Hello! I have a male 7 month old pastel royal python and recently, within the last few days he looked as though he was going to shed again - his scales darkened and went cloudy and his eyes went cloudy too, however when checking on him today his eyes has gone almost back to normal colour (his scales were still cloudyish though).
This has been under about a week from when I first noticed it to now.
I haven't fed him since about a week and a half ago because I was planning to do it after he'd shed but this hasn't happened yet.
He has shed twice with the original breeder and once with me so this would've been his fourth time shedding.
I've placed a dish for him to soak in if he wishes and have made sure that the enclosure is a little damp to help the shedding process as soon as I noticed he was going to shed.
Do you have an answer or suggestion as to why he hasn't shed yet and why his eyes have stopped being cloudy?
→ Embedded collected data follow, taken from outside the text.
(* ===== verification/Environment.v ===== *)
(** * The evaluation environment of the policy server

    Models [crates/policy-server/src/evaluation/evaluation_environment.rs] and
    [policy_evaluation_settings.rs]: the builder that bootstraps every configured
    policy, and the environment that validates requests against them.

    Loading a Wasm module and building a [PolicyEvaluatorPre] from it are the
    operations of [ModuleLoader]; rehydrated policies are those of
    [PolicyRuntime]. *)

From S2P Require Import Prelude RustStr Bytes Json PolicyId AdmissionResponse Request.
From S2P Require Import HostCapabilities Callback Runtime GroupEvaluator Config.

(** A module precompiled ahead of time ([precompiled_policy.rs]). *)
Record PrecompiledPolicy := {
  precompiled_module : bytes;
  execution_mode : PolicyExecutionMode;
  digest : string;
}.

Definition PrecompiledPolicies := gmap string (result PrecompiledPolicy string).

Class ModuleLoader `{SdkTypes, !PolicyRuntime} := {
  Module : Type;
  (** [wasmtime::Module::deserialize] *)
  module_deserialize : bytes → result Module string;
  (** [PolicyEvaluatorBuilder::build_pre] with the memory limit. *)
  build_pre : Module → PolicyExecutionMode → option Z → result PolicyEvaluatorPre string;
}.

(** [epoch_deadline_for]: a policy's timeout only overrides a global one. *)
Definition epoch_deadline_for (timeout_eval_seconds global : option N) : option N :=
  (λ g, unwrap_or g timeout_eval_seconds) <$> global.

Record PolicyEvaluationSettings := {
  pes_policy_mode : PolicyMode;
  pes_allowed_to_mutate : bool;
  pes_settings : PolicyOrPolicyGroupSettings;
  pes_custom_rejection_message : option string;
  pes_timeout_eval_seconds : option N;
}.

Section environment.
Context `{HashIter, SdkTypes, PR : !PolicyRuntime, ML : !ModuleLoader, R : !Rhai}.

Record EvaluationEnvironment := {
  always_accept_on_namespace : option string;
  digest_to_pre : gmap string PolicyEvaluatorPre;
  id_to_ctx_aware : gmap PolicyID (gset ContextAwareResource);
  id_to_host_capabilities : gmap PolicyID HostCapabilities;
  id_to_digest : gmap PolicyID string;
  id_to_settings : gmap PolicyID PolicyEvaluationSettings;
  initialization_errors : gmap PolicyID string;
  policy_groups : gset PolicyID;
  callback_handler_tx : option Channel;
  global_limit_seconds : option N;
  memory_limit_bytes : option Z;
}.

Implicit Types (env : EvaluationEnvironment) (id : PolicyID) (req : ValidateRequest).

(** The namespace no policy acts on. *)
Definition should_always_accept env (namespace : string) : bool :=
  bool_decide (always_accept_on_namespace env = Some namespace).

(** ** Registration *)

Definition create_wasmtime_module id (pp : PrecompiledPolicy) : result Module EvaluationError :=
  map_err (λ e, WebAssemblyError ("could not rehydrate wasmtime::Module " +:+
             PolicyID_to_string id +:+ ": " +:+ e))
    (module_deserialize (precompiled_module pp)).

Definition create_policy_evaluator_pre (module : Module) (mode : PolicyExecutionMode)
    (memory_limit : option Z) : result PolicyEvaluatorPre EvaluationError :=
  map_err (λ e, WebAssemblyError ("cannot build PolicyEvaluatorPre " +:+ e))
    (build_pre module mode memory_limit).

(** The pre-initialised policies after a module was made available: one per
    digest. *)
Definition ensure_pre env id (pp : PrecompiledPolicy) :
    result (gmap string PolicyEvaluatorPre) EvaluationError :=
  match digest_to_pre env !! digest pp with
  | Some _ => Ok (digest_to_pre env)
  | None =>
      let? module := create_wasmtime_module id pp in
      let? pol_eval_pre := create_policy_evaluator_pre module (execution_mode pp)
          (memory_limit_bytes env) in
      Ok (<[digest pp := pol_eval_pre]> (digest_to_pre env))
  end.

Definition register env id (settings : PolicyEvaluationSettings) (eval_ctx : EvaluationContext)
    (pp : PrecompiledPolicy) : result EvaluationEnvironment EvaluationError :=
  let? pres := ensure_pre env id pp in
  Ok {| always_accept_on_namespace := always_accept_on_namespace env;
        digest_to_pre := pres;
        id_to_ctx_aware :=
          <[id := ctx_aware_resources_allow_list eval_ctx]> (id_to_ctx_aware env);
        id_to_host_capabilities :=
          <[id := host_capabilities eval_ctx]> (id_to_host_capabilities env);
        id_to_digest := <[id := digest pp]> (id_to_digest env);
        id_to_settings := <[id := settings]> (id_to_settings env);
        initialization_errors := initialization_errors env;
        policy_groups := policy_groups env;
        callback_handler_tx := callback_handler_tx env;
        global_limit_seconds := global_limit_seconds env;
        memory_limit_bytes := memory_limit_bytes env |}.

Definition register_policy_group env id (settings : PolicyEvaluationSettings) :
    EvaluationEnvironment :=
  {| always_accept_on_namespace := always_accept_on_namespace env;
     digest_to_pre := digest_to_pre env;
     id_to_ctx_aware := id_to_ctx_aware env;
     id_to_host_capabilities := id_to_host_capabilities env;
     id_to_digest := id_to_digest env;
     id_to_settings := <[id := settings]> (id_to_settings env);
     initialization_errors := initialization_errors env;
     policy_groups := {[id]} ∪ policy_groups env;
     callback_handler_tx := callback_handler_tx env;
     global_limit_seconds := global_limit_seconds env;
     memory_limit_bytes := memory_limit_bytes env |}.

Definition add_initialization_error env id (e : string) : EvaluationEnvironment :=
  {| always_accept_on_namespace := always_accept_on_namespace env;
     digest_to_pre := digest_to_pre env;
     id_to_ctx_aware := id_to_ctx_aware env;
     id_to_host_capabilities := id_to_host_capabilities env;
     id_to_digest := id_to_digest env;
     id_to_settings := id_to_settings env;
     initialization_errors := <[id := e]> (initialization_errors env);
     policy_groups := policy_groups env;
     callback_handler_tx := callback_handler_tx env;
     global_limit_seconds := global_limit_seconds env;
     memory_limit_bytes := memory_limit_bytes env |}.

(** ** Lookups *)

Definition not_found id : EvaluationError := PolicyNotFound (PolicyID_to_string id).

Definition get_policy_settings env id : result PolicyEvaluationSettings EvaluationError :=
  ok_or (id_to_settings env !! id) (not_found id).

Definition get_policy_mode env id : result PolicyMode EvaluationError :=
  ok_or (pes_policy_mode <$> id_to_settings env !! id) (not_found id).

Definition get_policy_custom_rejection_message env id :
    result (option string) EvaluationError :=
  ok_or (pes_custom_rejection_message <$> id_to_settings env !! id) (not_found id).

Definition get_policy_allowed_to_mutate env id : result bool EvaluationError :=
  ok_or (pes_allowed_to_mutate <$> id_to_settings env !! id) (not_found id).

(** ** Rehydration *)

(** The context an individual policy is evaluated with. *)
Definition policy_context env id (allow_list : gset ContextAwareResource)
    (settings : PolicyEvaluationSettings) : EvaluationContext :=
  {| policy_id := PolicyID_to_string id;
     callback_channel := callback_handler_tx env;
     ctx_aware_resources_allow_list := allow_list;
     epoch_deadline := epoch_deadline_for (pes_timeout_eval_seconds settings)
       (global_limit_seconds env);
     host_capabilities := unwrap_or DenyAll (id_to_host_capabilities env !! id) |}.

Definition rehydrate_inputs env id :
    result (PolicyEvaluatorPre * EvaluationContext) EvaluationError :=
  if decide (id ∈ policy_groups env)
  then Err (CannotRehydratePolicyGroup (PolicyID_to_string id)) else
  let? module_digest := ok_or (id_to_digest env !! id) (not_found id) in
  let? settings := get_policy_settings env id in
  let? pre := ok_or (digest_to_pre env !! module_digest) (not_found id) in
  let? allow_list := ok_or (id_to_ctx_aware env !! id) (not_found id) in
  Ok (pre, policy_context env id allow_list settings).

Definition env_rehydrate env id : M World (result PolicyEvaluator EvaluationError) :=
  let!? (pre, eval_ctx) := m_ret (rehydrate_inputs env id) in
  let! r := rehydrate pre eval_ctx in
  m_ret (map_err (λ e, WebAssemblyError ("cannot rehydrate PolicyEvaluatorPre: " +:+ e)) r).

(** ** Groups *)

(** One iteration of [build_policy_group_evaluator]; [None] is [unreachable!()]. *)
Definition add_group_member env (group : string) (evaluator : PolicyGroupEvaluator)
    (name : string) : option (result PolicyGroupEvaluator EvaluationError) :=
  let id := PolicyGroupPolicy group name in
  match id_to_digest env !! id with None => Some (Err (not_found id)) | Some module_digest =>
  match digest_to_pre env !! module_digest with None => Some (Err (not_found id)) | Some pre =>
  match id_to_ctx_aware env !! id with None => Some (Err (not_found id)) | Some allow_list =>
  match id_to_settings env !! id with None => Some (Err (not_found id)) | Some settings =>
  match pes_settings settings with
  | PolicyGroupSettingsOf _ _ _ => None
  | PolicySettingsOf policy_settings =>
      Some (Ok (add_policy_member evaluator name pre
        {| pgm_settings := policy_settings;
           pgm_ctx_aware_resources_allow_list := allow_list;
           pgm_epoch_deadline := epoch_deadline_for (pes_timeout_eval_seconds settings)
             (global_limit_seconds env);
           pgm_host_capabilities := unwrap_or DenyAll (id_to_host_capabilities env !! id) |}))
  end end end end end.

Fixpoint add_group_members env (group : string) (evaluator : PolicyGroupEvaluator)
    (names : list string) : option (result PolicyGroupEvaluator EvaluationError) :=
  match names with
  | [] => Some (Ok evaluator)
  | name :: names =>
      match add_group_member env group evaluator name with
      | Some (Ok evaluator) => add_group_members env group evaluator names
      | r => r
      end
  end.

Definition build_policy_group_evaluator env id :
    option (result PolicyGroupEvaluator EvaluationError) :=
  match get_policy_settings env id with
  | Err e => Some (Err e)
  | Ok settings =>
      match pes_settings settings with
      | PolicySettingsOf _ => None
      | PolicyGroupSettingsOf expression message policies =>
          add_group_members env (PolicyID_to_string id)
            (group_new (PolicyID_to_string id) message expression (callback_handler_tx env))
            policies
      end
  end.

(** A pure computation that may panic. *)
Definition m_lift {A} (o : option A) : M World A := λ w,
  match o with Some a => Some (a, w) | None => None end.

(** ** Validation *)

Definition env_validate_policy env id req : M World (result AdmissionResponse EvaluationError) :=
  match initialization_errors env !! id with
  | Some error => m_ret (Err (PolicyInitialization error))
  | None =>
      let!? settings := m_ret (get_policy_settings env id) in
      let! settings := m_lift (match pes_settings settings with
        | PolicySettingsOf settings => Some settings
        | PolicyGroupSettingsOf _ _ _ => None
        end) in
      let!? evaluator := env_rehydrate env id in
      let! response := evaluator_validate evaluator req settings in
      m_ret (Ok response)
  end.

Definition env_validate_policy_group env id req :
    M World (result AdmissionResponse EvaluationError) :=
  let!? group_evaluator := m_lift (build_policy_group_evaluator env id) in
  let! response := group_validate group_evaluator req in
  m_ret (Ok response).

Definition env_validate env id req : M World (result AdmissionResponse EvaluationError) :=
  if decide (id ∈ policy_groups env)
  then env_validate_policy_group env id req
  else env_validate_policy env id req.

Definition env_validate_settings env id : M World (result unit EvaluationError) :=
  let!? settings := m_ret (get_policy_settings env id) in
  match pes_settings settings with
  | PolicySettingsOf settings =>
      let!? evaluator := env_rehydrate env id in
      let! answer := evaluator_validate_settings evaluator settings in
      m_ret (if sv_valid answer then Ok tt
             else Err (PolicyInitialization ("Policy settings are invalid: " +:+
                    unwrap_or "no message" (sv_message answer))))
  | PolicyGroupSettingsOf _ _ _ =>
      let!? group_evaluator := m_lift (build_policy_group_evaluator env id) in
      let! answer := group_validate_settings group_evaluator in
      m_ret (if sv_valid answer then Ok tt
             else Err (PolicyInitialization (unwrap_or
                    (PolicyID_to_string id +:+ " settings are not valid") (sv_message answer))))
  end.

(** ** Properties *)

(** Modules are deduplicated by their digest: registering a policy whose
    digest is already known builds nothing and reuses the pre-initialised policy,
    whatever execution mode the new policy declares. *)
Theorem register_deduplicates env id s ctx pp pre :
  digest_to_pre env !! digest pp = Some pre →
  ∃ env', register env id s ctx pp = Ok env' ∧
    digest_to_pre env' = digest_to_pre env ∧ id_to_digest env' !! id = Some (digest pp) ∧
    (∀ mode, register env id s ctx {| precompiled_module := precompiled_module pp;
       execution_mode := mode; digest := digest pp |} = Ok env').
Proof.
  intros Hpre. rw /register /ensure_pre /= Hpre /=. eexists. split_and!; [done|done| |done].
  apply lookup_insert_eq.
Qed.
End environment.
Thank you for your feedback!
Much appreciation 
Nicola


----------



## iPHAILZ (Nov 23, 2012)

Expect him to shed any day now, some take longer than others when they come out of blue. Just keep the humidity up a little higher.


----------



## Grumpy Granny (Mar 22, 2009)

Nothing to worry about, they do go almost back to normal looking after being blue, then off comes the old skin after a couple of days


----------



## pussmunky (Jan 23, 2012)

snakes release an oil prioer to shedding to help loosen the old skin which causes them to dull down, go blue etc. but then re-absorb it a few days before they shed, its perfectly normal  just bare in mind it varies from snake to snake how long after, my king takes about a week after blue


----------



## m6s0ud (Jul 11, 2011)

As others said, there's nothing to worry about. Increase the humidity and wait for a perfect shedding. Prepare everything for it


----------



## antathy (Jan 26, 2013)

*on your royal*

i dont hav royals my self i hav red tail boa an mine do the same thing there eyes go a cloudy colour an there scales go the same wat i normally do when they go in to shed is let the cloudyness go completeley an feed um within a week or so mine normally shed with royals u could try this cause it works for me my freind has five royals but they dont eat at all when in shed but its somethin for you to try as it works for my boas


----------



## JBOB (Dec 14, 2012)

My Royals eyes cleared then that night he shed, but my milk takes about 4-5 days after her eyes clear for her to shed.

Every snake is different.


----------